اَلْعِلْمُ كَالْبَحْرِ. İlim deniz gibidir.
قَرَأْتُ كِتاَباً حَتَّى اللَّيْلِ. Geceye kadar kitap okudum.
ماَ شَرِبْتُ الشاَّىَ مُنْذُ أَمْسِ. Dünden beri çay içmedim.
كَتَبْتُ الدَّرْسَ مِنَ الصَّباَحِ حَتَّى الْمَساَءِ. Sabahtan akşama kadar ders yazdım.
ذَهَبَ عُمَرُ إِلَى الْمَلْعَبِ وَ لَعِبَ الْكُرَةَ. Ömer oyun sahasına gitti ve top oynadı.
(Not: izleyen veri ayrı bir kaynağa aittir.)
(** * A users REST handler over a key-value table

    Shallow embedding of [lambda_function.py]: an AWS Lambda handler that
    routes HTTP-shaped events to five operations on a DynamoDB table of
    users, and the properties of its specification.

    The Python standard library ([json], [uuid]), boto3 and the table
    service are outside the program.  [json.dumps] and [str(UUID)] are
    written out; [json.loads] and the random source behind [uuid.uuid4] are
    parameters of the development.  The table is a key-value store behind
    boto3: values are checked by boto3's serializer on the way in, numbers
    come back as [Decimal], and the service may refuse or fail any request
    (an oracle of the world says which). *)

From Stdlib Require Import ZArith Ascii DecimalString.
From stdpp Require Import gmap strings list fin_maps.

Local Open Scope Z_scope.

Set Warnings "-register-all".

(** ** JSON values, as [json.loads] yields them and [json.dumps] takes them *)

(** A Python [dict] is kept as an association list in insertion order (the
    order [json.dumps] prints); its keys are pairwise distinct.  A [float]
    is carried by its Python [repr], which is all this program does with it. *)
Inductive json : Type :=
| JNull
| JBool (b : bool)
| JInt (z : Z)
| JFloat (repr : string)
| JStr (s : string)
| JArr (l : list json)
| JObj (d : list (string * json)).

Module Dict.
(** [d.get(k)] *)
Fixpoint get {A} (k : string) (d : list (string * A)) : option A :=
  match d with
  | [] => None
  | (k', v) :: d' => if String.eqb k k' then Some v else get k d'
  end.

(** [k in d] *)
Definition mem {A} (k : string) (d : list (string * A)) : bool :=
  match get k d with Some _ => true | None => false end.

(** [d[k] = v]: an existing key keeps its position, a new one goes last. *)
Fixpoint set {A} (k : string) (v : A) (d : list (string * A)) : list (string * A) :=
  match d with
  | [] => [(k, v)]
  | (k', v') :: d' => if String.eqb k k' then (k, v) :: d' else (k', v') :: set k v d'
  end.

(** [d] without the key [k] *)
Fixpoint remove {A} (k : string) (d : list (string * A)) : list (string * A) :=
  match d with
  | [] => []
  | (k', v) :: d' => if String.eqb k k' then remove k d' else (k', v) :: remove k d'
  end.
End Dict.

(** ** [json.dumps] with its default arguments *)

Definition dquote : ascii := "034"%char.
Definition backslash : ascii := "092"%char.

Definition hex_digit (n : N) : ascii :=
  match n with
  | 0 => "0" | 1 => "1" | 2 => "2" | 3 => "3" | 4 => "4" | 5 => "5"
  | 6 => "6" | 7 => "7" | 8 => "8" | 9 => "9" | 10 => "a" | 11 => "b"
  | 12 => "c" | 13 => "d" | 14 => "e" | _ => "f"
  end%N%char.

(** [width] lowercase hexadecimal digits of [v], most significant first
    (['%0<width>x' % v] for [v < 16 ^ width]). *)
Fixpoint hex_fixed (width : nat) (v : N) : string :=
  match width with
  | O => ""
  | S k => hex_fixed k (v / 16) +:+ String (hex_digit (v mod 16)) ""
  end.

(** One character of a string literal ([ESCAPE_ASCII] and [ESCAPE_DCT] of
    [json.encoder]); characters are code points below 256. *)
Definition escape_char (c : ascii) : string :=
  let n := N_of_ascii c in
  if Ascii.eqb c dquote then String backslash (String dquote "")
  else if Ascii.eqb c backslash then String backslash (String backslash "")
  else if (n =? 8)%N then String backslash "b"
  else if (n =? 12)%N then String backslash "f"
  else if (n =? 10)%N then String backslash "n"
  else if (n =? 13)%N then String backslash "r"
  else if (n =? 9)%N then String backslash "t"
  else if ((32 <=? n) && (n <=? 126))%N then String c ""
  else String backslash ("u" +:+ hex_fixed 4 n).

Fixpoint escape_chars (s : string) : string :=
  match s with
  | EmptyString => ""
  | String c s' => escape_char c +:+ escape_chars s'
  end.

Definition encode_string (s : string) : string :=
  String dquote (escape_chars s +:+ String dquote "").

(** [sep.join(parts)] *)
Fixpoint join (sep : string) (parts : list string) : string :=
  match parts with
  | [] => ""
  | [p] => p
  | p :: ps => p +:+ sep +:+ join sep ps
  end.

Definition str_int (z : Z) : string := NilZero.string_of_int (Z.to_int z).

Fixpoint json_dumps (v : json) : string :=
  match v with
  | JNull => "null"
  | JBool true => "true"
  | JBool false => "false"
  | JInt z => str_int z
  | JFloat r => r
  | JStr s => encode_string s
  | JArr l => "[" +:+ join ", " (map json_dumps l) +:+ "]"
  | JObj d =>
      "{" +:+ join ", " (map (fun kv => encode_string (fst kv) +:+ ": " +:+ json_dumps (snd kv)) d)
          +:+ "}"
  end.

(** The text between double quotes, for spelling expected outputs. *)
Definition quoted (s : string) : string := String dquote (s +:+ String dquote "").

(** A string whose characters [json.dumps] prints as they are. *)
Definition verbatim (s : string) : Prop :=
  forall n c, String.get n s = Some c -> escape_char c = String c "".

(** ** [str(uuid.UUID)] *)

(** [UUID.__str__]: the 32 hexadecimal digits of the 128-bit value, cut
    8-4-4-4-12. *)
Definition str_uuid (v : N) : string :=
  let hex := hex_fixed 32 v in
  String.substring 0 8 hex +:+ "-" +:+ String.substring 8 4 hex +:+ "-"
    +:+ String.substring 12 4 hex +:+ "-" +:+ String.substring 16 4 hex +:+ "-"
    +:+ String.substring 20 12 hex.

(** ** Events, responses and exceptions *)

(** A key of the event: missing, [null], or holding a value. *)
Inductive field (A : Type) : Type :=
| Absent
| Null
| Present (a : A).
Arguments Absent {A}.
Arguments Null {A}.
Arguments Present {A} a.

Module Event.
(** The inbound event; [httpMethod] and [path] are strings when present
    ([None] is a missing key). *)
Record event : Type := {
  httpMethod : option string;
  path : option string;
  pathParameters : field (gmap string string);
  body : field string
}.
End Event.
Abbreviation event := Event.event.

Record response : Type := { statusCode : Z; body : string }.

(** The exceptions this program can meet. *)
Inductive exn : Type :=
| JSONDecodeError
| ClientError (msg : string)        (* botocore's BotoCoreError and ClientError *)
| KeyError (key : string)
| TypeError (msg : string)
| AttributeError (msg : string)
| ArithmeticError (msg : string).    (* a trapped signal of the decimal module *)

(** ** The table *)

(** An item of the table, a Python [dict] of attributes. *)
Abbreviation item := (list (string * json)).

(** A request sent to the table service. *)
Inductive call : Type :=
| PutItem (it : item)
| GetItem (key : string)
| Scan
| UpdateItem (key : string) (name email : json)
| DeleteItem (key : string).

(** What the table service does on its own account: [fails n c] is the
    message of the error the service (or the connection to it) answers the
    request [c] with when [n] requests were sent before it, [None] when it
    serves the request; [scan_page t] is what a scan of the table [t]
    returns, the items of its first page in the order the service picks. *)
Record service : Type := {
  fails : nat -> call -> option string;
  scan_page : gmap string item -> list item
}.

(** What an invocation can read and change: the table, which holds for
    each key [user_id] the other attributes of its item; the requests sent
    to the table so far, oldest first; how many identifiers [uuid.uuid4]
    has handed out; and the behaviour of the table service. *)
Record world : Type := {
  table : gmap string item;
  calls : list call;
  drawn : nat;
  backend : service
}.

(** Computations that read and change the world and may raise. *)
Definition M (A : Type) : Type := world -> (exn + A) * world.

Definition ret {A} (a : A) : M A := fun w => (inr a, w).
Definition raise {A} (e : exn) : M A := fun w => (inl e, w).
Definition bind {A B} (m : M A) (k : A -> M B) : M B :=
  fun w => match m w with
           | (inl e, w') => (inl e, w')
           | (inr a, w') => k a w'
           end.

Declare Scope py_scope.
Delimit Scope py_scope with py.
Notation "x <- m ;; k" := (bind m (fun x => k))
  (at level 100, m at next level, right associativity) : py_scope.
Notation "m ;; k" := (bind m (fun _ => k))
  (at level 100, right associativity) : py_scope.
Local Open Scope py_scope.

Definition set_table (t : gmap string item) : M unit :=
  fun w => (inr tt, {| table := t; calls := calls w; drawn := drawn w; backend := backend w |}).

Definition get_table : M (gmap string item) := fun w => (inr (table w), w).

(** *** What boto3 does to values on the way in *)

(** [10 ** 38]: the serializer keeps 38 significant digits. *)
Definition decimal_limit : Z := 10 ^ 38.

Fixpoint strip_zeros (fuel : nat) (z : Z) : Z :=
  match fuel with
  | O => z
  | S f => if (z mod 10 =? 0) then strip_zeros f (z / 10) else z
  end.

(** The text of the signal [DYNAMODB_CONTEXT.create_decimal] raises on an
    integer of more than 38 digits: [Rounded] alone when the digits lost are
    zeros, [Inexact] before it otherwise. *)
Definition decimal_signals (z : Z) : string :=
  if (Z.abs (strip_zeros (Z.to_nat (Z.log2 (Z.abs z))) z) <? decimal_limit)
  then "[<class 'decimal.Rounded'>]"
  else "[<class 'decimal.Inexact'>, <class 'decimal.Rounded'>]".

Definition first_error (l : list (option exn)) : option exn :=
  List.fold_right (fun e rest => match e with Some _ => e | None => rest end) None l.

(** [TypeSerializer.serialize(v)]: the exception it raises, if any.  A
    [float] is refused, an integer must fit 38 digits; lists and dicts are
    gone through in order. *)
Fixpoint refused (v : json) : option exn :=
  match v with
  | JInt z =>
      if (Z.abs z <? decimal_limit) then None
      else Some (ArithmeticError (decimal_signals z))
  | JFloat _ => Some (TypeError "Float types are not supported. Use Decimal types instead.")
  | JArr l => first_error (map refused l)
  | JObj d => first_error (map (fun kv => refused (snd kv)) d)
  | JNull | JBool _ | JStr _ => None
  end.

(** boto3 serializes the parameters of a request before it sends it. *)
Definition serialize (v : json) : M unit :=
  match refused v with
  | Some e => raise e
  | None => ret tt
  end.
أَكَلْتُ فيِ الْفَطوُرِ الْبَيْضَ وَشَرِبْتُ الشاَّيَ. Kahvaltıda yumurta yedim ve çay içtim
Cevap: faydalı arapça notları
MÜTEADDÎ VE LÂZIM FİİLLER
(Geçişli ve geçişsiz fiiller)
Yukarıda gördüğümüz cümlelerde bazen fiilin üstün harekeyle harekelenen açık bir meful aldığını, bazen de açık mef’ûl almayıp harf-i cerle devam ettiğini görürüz. İşte açıkça mef’ûl alan fiillere müteaddî fiil, fâiliyle yetinip mef’ûl almayan ya da mef’ûlünü harf-i cerle alan fiillere de lâzım fiiller denir.
Müteaddi yani mef’ûl alan fiilde fâilin yaptığı iş başkasına geçer veya herhangi bir şeyle alakası bulunur. Türkçe karşılığı geçişli fiildir.
أَكَلَ فَرِيدٌ الْخُبْزَ. Ferit ekmeği yedi.
Bu cümlede “Ferit neyi yedi?” sorusunu mutlaka sorarız, yani fiil mef’ûl istemektedir.
ضَرَبَ خَالِدٌ الْوَلَدَ. Halit çocuğu dövdü.
Bu cümlede de “Halit kimi dövdü?” sorusunu sorarız. Halid'in yaptığı iş başkasıyla alakalı olup onlara geçmektedir.
Lâzım fiil ise; fâiliyle yetinip mef’ûl almayan fiildir. Fiilin yaptığı iş kendisinde kalıp başkasını etkilemez. Türkçe karşılığı geçişsiz fiildir.
جَلَسَ خَالِدٌ. Halit oturdu. دَخَلَ خَالِدٌ. Halit girdi.
Bu cümlelerde mefulü gerektiren neyi, neye ve kimi, kime gibi soru akla gelmemektedir. Yani mef’ûle gerek yoktur. Bu konuyu şu şekilde de ifade edebiliriz:
KAİDE: Arapça’da fiiller mef’ûllerine göre çeşitli kısımlara ayrılırlar:
a) Hiç mef’ûl almayan fiiller: Yukarıda işlediğimiz gibi fâiliyle yetinip mef’ûl almayan “Lâzım fiiller” bu grubtandır.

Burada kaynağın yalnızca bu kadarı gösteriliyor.